"""
Lemma answered_ctl eager T i answer c : ctl (answered t eager T i answer c) = ctl c.
Proof.
  unfold answered, on_answer. case_match; [|done]. case_match; [by rewrite settle_ctl|].
  repeat case_match; rewrite settle_ctl, ?error_ctl; done.
Qed.

Lemma grows_headers eager T i headers starts c : grows (ctl c) (ctl (on_headers t eager T i headers starts c)).
Proof.
  unfold on_headers. destruct (waiting (ctl c) !! i) as [[[r g] p]|]; [|apply grows_refl].
  destruct (Nat.eqb _ r) eqn:E; cbn [negb]; [|by apply grows_same]. destruct headers as [m|[]]; [rewrite error_ctl; by apply grows_same|].
  set (c2 := setStreaming true _). assert (grows (ctl c) (ctl c2)) as H2.
  { split; [done|]. split; intros id s Hs; cbn [ctl c2 setStreaming on_view on_ctl opened generation] in *.
    - exists s. split; [by apply lookup_app_l_Some|done].
    - apply lookup_app_Some in Hs as [Hs|[_ Hs]]; [left; by exists s|]. right.
      destruct (id - _); [|done]. injection Hs as <-. apply Nat.eqb_eq in E. by rewrite E. }
  case_match; [done|]. eapply grows_trans; [done|]. apply grows_handleError.
Qed.

Lemma grows_send config enabled ms c : grows (ctl c) (ctl (sendChat lower config enabled ms c)).
Proof.
  unfold sendChat. case_match.
  - unfold sendStreamingChat. rewrite stream_send_ctl. cbn zeta. by apply grows_close_if; cbn; lia.
  - unfold sendNonStreamingChat. cbn [ctl setIsRequesting on_view abort_and_set discardPendingStreamUpdates set_pending clear_timer set_timer on_refs].
    rewrite cancel_ctl. cbn zeta. by apply grows_close_if; cbn; lia.
Qed.

Lemma grows_stop eager T c : grows (ctl c) (ctl (stopGeneration t eager T c)).
Proof.
  unfold stopGeneration. cbn [ctl onMessageUpdate setIsRequesting on_view abort_and_set on_refs].
  rewrite cancel_ctl. cbn zeta. set (c1 := discardPendingStreamUpdates _ _).
  assert (ctl c1 = ctl c) as -> by apply flush_ctl. apply grows_close_if. lia.
Qed.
"""
Repeat exactly, and only, the lines from the one containing "case_match; [done|]. eapply" through the end of the material.

■ Response below:
  case_match; [done|]. eapply grows_trans; [done|]. apply grows_handleError.
Qed.

Lemma grows_send config enabled ms c : grows (ctl c) (ctl (sendChat lower config enabled ms c)).
Proof.
  unfold sendChat. case_match.
  - unfold sendStreamingChat. rewrite stream_send_ctl. cbn zeta. by apply grows_close_if; cbn; lia.
  - unfold sendNonStreamingChat. cbn [ctl setIsRequesting on_view abort_and_set discardPendingStreamUpdates set_pending clear_timer set_timer on_refs].
    rewrite cancel_ctl. cbn zeta. by apply grows_close_if; cbn; lia.
Qed.

Lemma grows_stop eager T c : grows (ctl c) (ctl (stopGeneration t eager T c)).
Proof.
  unfold stopGeneration. cbn [ctl onMessageUpdate setIsRequesting on_view abort_and_set on_refs].
  rewrite cancel_ctl. cbn zeta. set (c1 := discardPendingStreamUpdates _ _).
  assert (ctl c1 = ctl c) as -> by apply flush_ctl. apply grows_close_if. lia.
Qed.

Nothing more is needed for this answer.